León se agachó y depositó a Aurora en el suelo.
«Está bien, papi, me voy a jugar~»
«Adelante, pero ten cuidado.»
La pequeña niña de cabello rosado saludó, luego se giró y corrió hacia sus dos hermanas.
El trío se reunió y el juego rápidamente se volvió animado.
León permanecía a cierta distancia, con las manos en los bolsillos, observando en silencio la armoniosa y conmovedora escena. Lentamente, una sonrisa se dibujó en su rostro.
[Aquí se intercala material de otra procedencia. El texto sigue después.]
(** One line of postJournal's loop. *)
Definition post_line (pool : Conn) (hotelID entryID : uuid) (accs : gmap string uuid) (l : journalLine)
  : M GoErr unit :=
  if feq (debit l) 0 && feq (credit l) 0 then mret tt
  else match accs !! accountCode l with
       | None => mret tt
       | Some acct =>
           id ← new_uuid;
           insert_line pool {| jl_id := id; jl_entry_id := entryID; jl_hotel_id := hotelID;
             jl_account_id := acct; jl_debit := num_enc (debit l); jl_credit := num_enc (credit l);
             jl_memo := memo l |}
       end.

(** A failed numbering is logged and the entry posted unnumbered. *)
Definition numbered (pool : Conn) (hotelID : uuid) (vType : string) : M GoErr string :=
  v ← attempt (nextVoucherNo pool hotelID vType);
  mret (match v with inr no => no | inl _ => "" end).

Definition postJournal (pool : Conn) (hotelID : uuid) (description reference : string)
  (lines : list journalLine) : M GoErr uuid :=
  accs ← ensureChartOfAccounts pool hotelID;
  let vType := voucherTypeFor reference in
  voucherNo ← numbered pool hotelID vType;
  entryID ← new_uuid;
  today ← current_date;
  insert_entry pool {| je_id := entryID; je_hotel_id := hotelID; je_date := today; je_description := description;
    je_reference := reference; je_voucher_no := nullif voucherNo; je_voucher_type := vType |} ;;
  for_each (post_line pool hotelID entryID accs) lines ;;
  mret entryID.

Definition postSalesToLedger (pool : Conn) (hotelID : uuid) (method : string) (subtotal tax total : Q)
  (reference description : string) : M GoErr uuid :=
  let cash := if method =s "cash" then "1000" else "1010" in
  let rev := round2 (fsub total tax) in
  postJournal pool hotelID description reference
    [ dr cash (round2 total) ("Sale settlement (" ++ method ++ ")");
      cr "4100" rev "F&B revenue"; cr "2100" (round2 tax) "GST on sale" ].

(** Every item of the session's tickets whose status is not 'void', at cost. *)
Definition cogs_cents (sessionID : uuid) (d : DB) : Z :=
  sum_rows (fun ki => exists_row (fun k => ueq (kt_id k) (ki_kot_id ki) && ueq (kt_session_id k) sessionID) (kots d)
                      && (ki_status ki !=s "void"))
    (fun ki => ki_quantity ki *
       match ki_menu_item_id ki with
       | Some m => default 0 (mi ← find_row (fun mi => ueq (mi_id mi) m) (menu_items d); mi_cost_price mi)
       | None => 0
       end) (kot_items d).

Definition sessionCOGS {E} (pool : Conn) (sessionID : uuid) : M E Q :=
  r ← attempt (query pool (fun d => num_dec (cogs_cents sessionID d)));
  mret (round2 (match r with inr cogs => cogs | inl _ => 0%Q end)).

Definition postCOGS (pool : Conn) (hotelID : uuid) (cogs : Q) (reference description : string) : M GoErr uuid :=
  if feq (round2 cogs) 0 then mret uuid_nil
  else postJournal pool hotelID description reference
    [ dr "5000" (round2 cogs) "Cost of goods sold"; cr "1400" (round2 cogs) "Inventory consumed" ].

Definition postRoomRevenue (pool : Conn) (hotelID : uuid) (method : string) (tax total : Q)
  (reference description : string) : M GoErr uuid :=
  postJournal pool hotelID description reference
    [ dr (cashAccount method) (round2 total) ("Folio settlement (" ++ method ++ ")");
      cr "4000" (round2 (fsub total tax)) "Room revenue"; cr "2100" (round2 tax) "GST on sale" ].

Definition postARInvoice (pool : Conn) (hotelID : uuid) (tax total : Q) (reference description : string)
  : M GoErr uuid :=
  postJournal pool hotelID description reference
    [ dr "1200" (round2 total) "Invoice receivable";
      cr "4000" (round2 (fsub total tax)) "Sales revenue"; cr "2100" (round2 tax) "GST on sale" ].

Definition postCreditNoteReversal (pool : Conn) (hotelID : uuid) (tax total : Q)
  (reference description : string) : M GoErr uuid :=
  postJournal pool hotelID description reference
    [ dr "4000" (round2 (fsub total tax)) "Revenue reversed"; dr "2100" (round2 tax) "GST reversed";
      cr "1200" (round2 total) "Receivable credited" ].

Definition postGoodsReceipt (pool : Conn) (hotelID : uuid) (amount : Q) (reference description : string)
  : M GoErr uuid :=
  postJournal pool hotelID description reference
    [ dr "1400" (round2 amount) "Goods received"; cr "2000" (round2 amount) "Payable to vendor" ].

Definition postAPSettlement (pool : Conn) (hotelID : uuid) (method : string) (amount : Q)
  (reference description : string) : M GoErr uuid :=
  postJournal pool hotelID description reference
    [ dr "2000" (round2 amount) "Payable settled";
      cr (cashAccount method) (round2 amount) ("Vendor payment (" ++ method ++ ")") ].

Definition postVendorDebitNote (pool : Conn) (hotelID : uuid) (total : Q) (reference description : string)
  : M GoErr uuid :=
  postJournal pool hotelID description reference
    [ dr "2000" (round2 total) "Payable reduced"; cr "1400" (round2 total) "Goods returned" ].

(** The lines of every journal posted under the reference. *)
Definition lines_of_reference (hotelID : uuid) (reference : string) (d : DB) : list JournalLineRow :=
  select (fun l => exists_row (fun e => ueq (je_id e) (jl_entry_id l) && has_reference hotelID reference e)
                     (journal_entries d)) (journal_lines d).

Definition reverseJournalsByReference (pool : Conn) (hotelID : uuid) (reference description : string)
  : M GoErr uuid :=
  src ← query pool (fun d => map (fun l => (jl_account_id l, num_dec (jl_debit l), num_dec (jl_credit l)))
                               (lines_of_reference hotelID reference d));
  match src with
  | [] => mret uuid_nil
  | _ =>
      let revReference := reference ++ " REV" in
      let vType := voucherTypeFor reference in
      voucherNo ← numbered pool hotelID vType;
      entryID ← new_uuid;
      today ← current_date;
      insert_entry pool {| je_id := entryID; je_hotel_id := hotelID; je_date := today; je_description := description;
        je_reference := revReference; je_voucher_no := nullif voucherNo; je_voucher_type := vType |} ;;
      for_each (fun '(acct, db, cdt) =>
        id ← new_uuid;
        insert_line pool {| jl_id := id; jl_entry_id := entryID; jl_hotel_id := hotelID;
          jl_account_id := acct; jl_debit := num_enc (round2 cdt); jl_credit := num_enc (round2 db);
          jl_memo := "Reversal" |}) src ;;
      mret entryID
  end.
End Ledger.

(** ** What a posting leaves in the database *)

(** A posting changes the four ledger tables only. *)
Definition ledger_only (d d' : DB) : Prop :=
  exists a v e l, d' = d <| accounts := a |> <| voucher_counters := v |>
                         <| journal_entries := e |> <| journal_lines := l |>.

Lemma ledger_only_intro d d' :
  d' = d <| accounts := accounts d' |> <| voucher_counters := voucher_counters d' |>
         <| journal_entries := journal_entries d' |> <| journal_lines := journal_lines d' |> -> ledger_only d d'.
Proof. intros ->. do 4 eexists. reflexivity. Qed.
Recordó el sueño que una vez compartió con Rosvisser:
«Mudarse al campo y abrir un rancho».
«Entonces cásate con una mujer que no sea ni bella ni fea.»
«Ten una linda hija.»
Y, por último, esperar a que el tiempo me consuma poco a poco. Creo que, si fuera posible, esa sería la vida que querría.
Su vida actual no incluía un rancho, y la “esposa falsa” era demasiado hermosa para ajustarse a su estándar relajado, pero al menos… sus hijas eran genuinamente adorables.
León se sentó lentamente en el césped, luego se reclinó, apoyando las manos detrás de la cabeza mientras miraba el cielo azul claro.
Una suave brisa alborotó el cabello de su frente, refrescándolo y enfriándolo.
Al poco tiempo oyó pasos cerca.
Sin abrir los ojos supo quién era.
«¿Estás holgazaneando?» preguntó ella.
—Sí. ¿Te unes? —invitó León.
Rosvisser no respondió, pero se acostó lentamente a su lado.
Ella colocó sus manos sobre su estómago, sus hombros tocándose mientras yacían juntos.
La luz del sol se filtraba a través de los huecos entre las hojas y se derramaba sobre ellas con un brillo cálido y reconfortante.